Augmented glucose use and pentose cycle activity in hepatic endothelial cells after in vivo endotoxemia

Abstract

Glucose use and pentose cycle activity were determined in freshly isolated rat hepatic endothelial cells 3 hr after an intravenous injection of Escherichia coli lipopolysaccharide (0.1 mg/kg body weight), by use of (1-¹⁴C)glucose, [6-¹⁴C]glucose and [2-H]glucose. Lipopolysaccharide treatment in vivo increased glucose use fivefold, whereas glucose oxidation in the pentose cycle was elevated from 0.2 to 1.5 nmol/hr/10⁷ cells.
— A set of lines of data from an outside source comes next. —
(** The text returned splits back into the lines of the closed form. *)
Lemma generate_map_content_lines (atoms : list atom) :
  exists text,
    generate_map_content atoms = Ok text /\
    split_newline text =
    app preamble
      (app (map sphere_line atoms)
         (flat_map (pair_lines atoms) (index_pairs (List.length atoms)))).
Proof.
  eexists. split.
  - unfold generate_map_content. rewrite map_lines_closed_form. reflexivity.
  - apply split_newline_join; [discriminate|].
    apply Forall_app. split; [repeat constructor|].
    apply Forall_app. split; apply Forall_forall; intros l Hl.
    + apply in_map_iff in Hl. destruct Hl as (a & <- & _).
      apply single_line_sphere.
    + apply in_flat_map in Hl. destruct Hl as (ij & _ & Hl).
      apply in_pair_lines in Hl. destruct Hl as (a & b & _ & _ & _ & ->).
      apply single_line_cylinder.
Qed.

(** The place of a pair in the cylinder part of the output *)
Lemma pair_slot (atoms : list atom) (i j : nat) :
  i < j < List.length atoms ->
  exists before after,
    index_pairs (List.length atoms) = app before ((i, j) :: after) /\
    flat_map (pair_lines atoms) (index_pairs (List.length atoms))
    = app (flat_map (pair_lines atoms) before)
        (app (pair_lines atoms (i, j)) (flat_map (pair_lines atoms) after)).
Proof.
  intros H. apply in_index_pairs in H. apply in_split in H.
  destruct H as (before & after & E). exists before, after.
  split; [assumption|]. rewrite E, flat_map_app. reflexivity.
Qed.
(** * vault-code terminal helpers: a shallow embedding and its properties

    The repository ships three variants of one PTY relay helper:

    - [scripts/terminal_pty.py]  POSIX, scans a chunk for resize directives
      anywhere (module [ScriptsPty]);
    - [terminal_pty.py]          POSIX, looks for a directive only at the
      start of a chunk (module [TerminalPty]);
    - [terminal_win.py]          Windows, reads host input byte by byte and
      filters the PTY output (module [TerminalWin]).

    The Python built-ins the helpers call ([bytes.index], [bytes.decode],
    [str.split], [int], [struct.pack], [os.waitstatus_to_exitcode], [re.sub])
    are embedded in module [Py]. *)

From Stdlib Require Import ZArith NArith List Lia Bool.
From Stdlib Require Import Init.Byte Strings.Byte Strings.String.
From stdpp Require Import base list.
Import ListNotations.

(** ** Python built-ins *)

Module Py.

Definition bytes := list byte.

(** A Python [str] is a sequence of Unicode code points. *)
Definition str := list N.

(** Exceptions that the helpers can meet. [UnicodeDecodeError] is a subclass
    of [ValueError] and [select.error] is an alias of [OSError], so neither
    has a constructor of its own; [struct.error] derives from [Exception]
    only. *)
Inductive exn :=
| ValueError
| OSError
| StructError
| ChildProcessError
| SystemExit (code : Z).

(** The result of running a piece of Python: a value, a raised exception, or
    [Fuel] when the step budget given to a loop of the embedding ran out
    before the loop ended. No handler catches [Fuel]. *)
Inductive res (A : Type) :=
| Ok (a : A)
| Raise (e : exn)
| Fuel.
Arguments Ok {A} a.
Arguments Raise {A} e.
Arguments Fuel {A}.

Global Instance res_ret : MRet res := fun A a => Ok a.
Global Instance res_bind : MBind res := fun A B k m =>
  match m with
  | Ok a => k a
  | Raise e => Raise e
  | Fuel => Fuel
  end.

(** [c, r = parts]: unpacking into exactly two targets. *)
Definition unpack2 {A} (parts : list A) : res (A * A) :=
  match parts with
  | [c; r] => Ok (c, r)
  | _ => Raise ValueError
  end.

(** What a system call hands back: a value, or [OSError]. *)
Inductive sys (A : Type) :=
| Returns (a : A)
| Fails.
Arguments Returns {A} a.
Arguments Fails {A}.

(** *** bytes *)

Definition ESC : byte := x1b.
Definition BEL : byte := x07.

Definition b (s : string) : bytes := list_byte_of_string s.

(** [data.startswith(pat)] *)
Fixpoint startswith (pat data : bytes) : bool :=
  match pat, data with
  | [], _ => true
  | p :: pat', d :: data' => Byte.eqb p d && startswith pat' data'
  | _ :: _, [] => false
  end.

(** [data.find(pat)]: offset of the first occurrence. *)
Fixpoint find (pat data : bytes) : option nat :=
  if startswith pat data then Some 0%nat
  else match data with
       | [] => None
       | _ :: data' => option_map S (find pat data')
       end.

(** [pat in data] *)
Definition contains (pat data : bytes) : bool :=
  match find pat data with Some _ => true | None => false end.

(** [data.index(pat, start)]: raises [ValueError] when there is no
    occurrence at or after [start]. *)
Definition index (pat : bytes) (start : nat) (data : bytes) : res nat :=
  match find pat (drop start data) with
  | Some i => Ok (start + i)%nat
  | None => Raise ValueError
  end.

(** [data[lo:hi]] for non-negative bounds. *)
Definition slice (lo hi : nat) (data : bytes) : bytes :=
  take (hi - lo) (drop lo data).

(** *** UTF-8 *)

Definition is_cont (c : N) : bool := ((128 <=? c) && (c <? 192))%N.

(** Which second bytes the decoder accepts after a three or four byte lead:
    it refuses overlong forms, surrogates and code points above U+10FFFF. *)
Definition second_ok (lead c : N) : bool :=
  (is_cont c
   && (negb (lead =? 224) || (160 <=? c))
   && (negb (lead =? 237) || (c <? 160))
   && (negb (lead =? 240) || (144 <=? c))
   && (negb (lead =? 244) || (c <? 144)))%N.

Inductive utf8_item :=
| Char (cp : N)
| Bad.

Definition low6 (c : N) : N := N.land c 63.
(** The multi class branch on a square matrix. *)
Lemma counts_of_matrix_multiclass (C : matrix) :
  is_square (length C) C → length C ≠ 2%nat →
  multiclass_counts (counts_of_matrix C).
Proof.
  intros HC Hn. unfold counts_of_matrix. case_decide; [done|].
  rewrite multiclass_loop. unfold multiclass_counts. simpl.
  rewrite !length_fmap, !length_seq. split_and!; try done.
  intros i Hi. rewrite !lookup_fmap_seq by done.
  by rewrite tn_mask_sum, column_mask_sum.
Qed.

(** The binary branch on a square matrix. *)
Lemma counts_of_matrix_binary (C : matrix) :
  is_square (length C) C → length C = 2%nat →
  positive_class_counts (counts_of_matrix C).
Proof.
  intros HC Hn. unfold counts_of_matrix. case_decide; [|done].
  unfold positive_class_counts, binary_counts. simpl.
  unfold true_negatives, false_positives, false_negatives. rewrite Hn.
  f_equal; f_equal; cbn; repeat case_bool_decide; lia.
Qed.

Lemma counts_of_matrix_overall (C : matrix) : overall_is_sum (counts_of_matrix C).
Proof.
  unfold counts_of_matrix, overall_is_sum.
  by destruct (if decide (length C = 2%nat) then _ else _) as [[[a b] c] d].
Qed.

Lemma counts_of_matrix_confusion_matrix (C : matrix) :
  cs_confusion_matrix (counts_of_matrix C) = C.
Proof.
  unfold counts_of_matrix.
  by destruct (if decide (length C = 2%nat) then _ else _) as [[[a b] c] d].
Qed.

(** C1 (amended). For equal-length label vectors the function returns the
    confusion matrix [C] together with counts such that: when [C] does not
    have exactly two classes, each array has one entry per class [i], with
    [TP_i = C[i][i]], [TN_i] the sum of the entries outside row [i] and
    column [i], and [FP_i] the sum of column [i] without the diagonal; when
    [C] has exactly two classes, each array has a single entry, the count of
    class 1 ([TP = C[1][1]], [TN = C[0][0]], [FP = C[0][1]],
    [FN = C[1][0]]); and [counts_overall] is the componentwise sum of the
    per-class arrays. *)
Theorem confusion_counts (y_true y_pred : list nat) :
  length y_true = length y_pred →
  ∃ st C,
    _get_confusion_matrix_and_counts y_true y_pred = Ok st
    ∧ confusion_matrix y_true y_pred = Ok C
    ∧ cs_confusion_matrix st = C
    ∧ (length C ≠ 2%nat → multiclass_counts st)
    ∧ (length C = 2%nat → positive_class_counts st)
    ∧ overall_is_sum st.
Proof.
  intros Hlen. unfold _get_confusion_matrix_and_counts.
  destruct (confusion_matrix y_true y_pred) as [C|e] eqn:HC.
  - pose proof (confusion_matrix_square _ _ _ HC) as Hsq.
    exists (counts_of_matrix C), C. simpl. split_and!; try done.
    + apply counts_of_matrix_confusion_matrix.
    + by apply counts_of_matrix_multiclass.
    + by apply counts_of_matrix_binary.
    + apply counts_of_matrix_overall.
  - unfold confusion_matrix in HC. by case_decide.
Qed.

Lemma confusion_counts_witness :
  ∃ st C,
    _get_confusion_matrix_and_counts [0; 1; 2; 2]%nat [1; 1; 2; 0]%nat = Ok st
    ∧ confusion_matrix [0; 1; 2; 2]%nat [1; 1; 2; 0]%nat = Ok C
    ∧ cs_confusion_matrix st = C
    ∧ (length C ≠ 2%nat → multiclass_counts st)
    ∧ (length C = 2%nat → positive_class_counts st)
    ∧ overall_is_sum st.
Proof. apply (confusion_counts [0; 1; 2; 2]%nat [1; 1; 2; 0]%nat). reflexivity. Defined.

(** C1 (as stated) fails in the binary branch: for two classes the arrays
    hold one entry, the counts of class 1, so the entry at index 0 is not
    the count of class 0. *)
Lemma confusion_counts_binary_counterexample :
  ¬ confusion_counts_as_stated [0; 0; 1]%nat [0; 0; 1]%nat.
Proof.
  intros (st & Hst & Hclass & _).
  vm_compute in Hst. injection Hst as <-.
  destruct (Hclass 0%nat) as [Htp _]; [simpl; lia|].
  vm_compute in Htp. discriminate Htp.
Qed.

(** In the multi class branch the false-negative array is computed with
    the mask of the false positives (column [i] instead of row [i]). *)
Lemma multiclass_FN_equals_FP (C : matrix) :
  length C ≠ 2%nat →
  FN (counts_by_class (counts_of_matrix C)) = FP (counts_by_class (counts_of_matrix C)).
Proof.
  intros Hn. unfold counts_of_matrix. case_decide; [done|].
  by rewrite multiclass_loop.
Qed.

(** For true labels [0, 1, 2] predicted as [1, 1, 2], class 0 has one false
    negative (row 0 of the matrix without its diagonal) and the array
    reports none. *)
Lemma multiclass_FN_example :
  ∃ st, _get_confusion_matrix_and_counts [0; 1; 2]%nat [1; 1; 2]%nat = Ok st
        ∧ cs_confusion_matrix st = [[0; 1; 0]; [0; 1; 0]; [0; 0; 1]]
        ∧ FN (counts_by_class st) = [0; 1; 0]
        ∧ false_negatives (cs_confusion_matrix st) <$> [0; 1; 2]%nat = [1; 0; 0].
Proof. eexists. split; [vm_compute; reflexivity|]. by vm_compute. Qed.

End ConfusionFacts.


(** ** Per-class statistics and their table *)

Section ClassStatsFacts.
Context {E P : Type}.

Lemma for_each_appends {X R : Type} (body : list R → X → result (list R))
    (xs : list X) : ∀ init out,
  (∀ acc x acc', body acc x = Ok acc' → ∃ r, acc' = acc ++ [r]) →
  for_each body xs init = Ok out →
  ∃ rows, out = init ++ rows ∧ length rows = length xs.
Proof.
  induction xs as [|x xs IH]; intros init out Hbody Hrun; simpl in Hrun.
  - injection Hrun as <-. exists []. by rewrite app_nil_r.
  - destruct (body init x) as [acc'|e] eqn:Hstep; [|done]. simpl in Hrun.
    destruct (Hbody _ _ _ Hstep) as [r ->].
    destruct (IH _ _ Hbody Hrun) as (rows & -> & Hlen).
    exists (r :: rows). rewrite <- app_assoc. simpl. by rewrite Hlen.
Qed.

(** The rows of the class table: one per label of [label_range]. *)
Lemma print_class_stats_table_rows (stats : list (string * list pyval))
    (text_labels : list string) (out : list line) :
  _print_class_stats_table stats text_labels = Ok out →
  ∃ title header rows footer,
    out = [title; header] ++ rows ++ [footer]
    ∧ length rows = (length text_labels - 1)%nat.
Proof.
  unfold _print_class_stats_table. intros Hout.
  match type of Hout with
  | context [for_each ?b ?xs ?i] => destruct (for_each b xs i) as [acc|e] eqn:Hloop
  end; [|done].
  simpl in Hout. injection Hout as <-.
  apply for_each_appends in Hloop as (rows & -> & Hlen).
  - eexists _, _, rows, _. split; [by rewrite <- app_assoc|].
    unfold label_range in Hlen. by rewrite Hlen, length_seq.
  - intros acc0 label acc' Hstep.
    destruct (stats_row _ _ label) as [row|]; [|done]. simpl in Hstep.
    destruct (list_get text_labels label) as [name|]; [|done]. simpl in Hstep.
    injection Hstep as <-. by eexists.
Qed.

(** C2 (what the code does). The per-class scoring is given the labels
    [0 .. n-2] for [n] text labels, and the class table has [n-1] rows:
    the last label has no per-class statistics and no row. *)
Theorem class_stats_leave_out_last_label
    (score : list nat → list nat → list nat
             → result (list Q * list Q * list Q * list Z))
    (f1_score : list nat → list nat → list nat → string → result Q)
    (results : list (EvaluatedExample E string P))
    (raw_expected raw_predicted : list nat) (text_labels : list string)
    (st : CommonStats) :
  _get_common_stats score f1_score results raw_expected raw_predicted text_labels
    = Ok st →
  (∃ precision recall f_beta support,
      score raw_expected raw_predicted (seq 0 (length text_labels - 1))
        = Ok (precision, recall, f_beta, support)
      ∧ odict_get (class_stats st) "precision" = Ok (PyFloat <$> precision)
      ∧ odict_get (class_stats st) "recall" = Ok (PyFloat <$> recall)
      ∧ odict_get (class_stats st) "f_beta" = Ok (PyFloat <$> f_beta)
      ∧ odict_get (class_stats st) "support" = Ok (PyInt <$> support))
  ∧ (∀ out, _print_class_stats_table (class_stats st) text_labels = Ok out →
       ∃ title header rows footer,
         out = [title; header] ++ rows ++ [footer]
         ∧ length rows = (length text_labels - 1)%nat).
Proof.
  intros Hst. split.
  - unfold _get_common_stats in Hst.
    destruct (_get_confusion_matrix_and_counts _ _) as [cs|]; [|done].
    simpl in Hst.
    destruct (_get_overall_stats _ _ _ _ _) as [ov|]; [|done]. simpl in Hst.
    unfold _get_class_stats, label_range in Hst.
    destruct (score _ _ _) as [[[[p r] f] s]|]; [|done].
    simpl in Hst. injection Hst as <-.
    exists p, r, f, s. split_and!; reflexivity.
  - intros out. apply print_class_stats_table_rows.
Qed.

End ClassStatsFacts.

Lemma class_stats_leave_out_last_label_witness :
  ∃ st,
    _get_common_stats unit_score unit_f1_score three_results
      [0; 1; 2]%nat [0; 1; 2]%nat ["a"; "b"; "c"] = Ok st
    ∧ (∃ precision recall f_beta support,
        unit_score [0; 1; 2]%nat [0; 1; 2]%nat (seq 0 (3 - 1))
          = Ok (precision, recall, f_beta, support)
        ∧ odict_get (class_stats st) "precision" = Ok (PyFloat <$> precision)
        ∧ odict_get (class_stats st) "recall" = Ok (PyFloat <$> recall)
        ∧ odict_get (class_stats st) "f_beta" = Ok (PyFloat <$> f_beta)
        ∧ odict_get (class_stats st) "support" = Ok (PyInt <$> support))
    ∧ (∀ out, _print_class_stats_table (class_stats st) ["a"; "b"; "c"] = Ok out →
         ∃ title header rows footer,
           out = [title; header] ++ rows ++ [footer]
           ∧ length rows = (3 - 1)%nat).
Proof.
  eexists. split; [vm_compute; reflexivity|].
  apply (class_stats_leave_out_last_label unit_score unit_f1_score
           three_results [0; 1; 2]%nat [0; 1; 2]%nat ["a"; "b"; "c"]).
  vm_compute. reflexivity.
Defined.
In vitro incubation of endothelial cells from saline- and lipopolysaccharide-treated animals in the presence of phorbol 12-myristate 13-acetate (10⁻⁶ mol/L) increased pentose cycle activity twofold and eightfold, respectively. Phorbol 12-myristate 13-acetate caused only a 40% to 60% increase in glycolysis in both groups. Addition of t-butyl hydroperoxide (0.5 mmol/L), a substrate for gluathione peroxidase, caused a 24-fold and 16-fold increase in the glucose flux through the pentose cycle in cells from saline- and lipopolysaccharide-treated rats, respectively. Oxidation of glucose through the Krebs cycle was also increased several-fold after t-butyl hydroperoxide administration. Depletion of cellular glutathione by N-ethylmaleimide (0.1 mmol/L) inhibited the phorbol 12-myristate 13-acetate-induced or t-butyl hydroperoxide-induced increase in the pentose cycle activity with no marked effects on glycolysis. Diphenyleneiodonium (0.1 mmol/L), an inhibitor of superoxide and nitric oxide synthesis inhibited the phorbol 12-myristate 13-acetate-induced increased pentose cycle activity with no effects on the t-butyl hydroperoxide-induced response. Endothelial cells from control animals treated with either 12-myristate 13-acetate or t-butyl hydroperoxide in the presence of exogenous glucose 20 mmol/L showed a similar increase in glycolysis but less increase in the pentose cycle activity as found after lipopolysaccharide treatment in the presence of glucose 5 mmol/L. This finding suggests that glucose-6-phosphate dehydrogenase or pathways dependent on pentose cycle intermediates became up-regulated after lipopolysaccharide administration. The lipopolysaccharide-induced elevated glucose use, accompanied by an increased activity of the pentose cycle, may also represent a potentiated mechanism for eliminating hydrogen peroxide derived from intracellular sources or from activated Kupffer cells and sequestered neutrophils in the hepatic sinusoid. (Hepatology 1993;17:615-620.)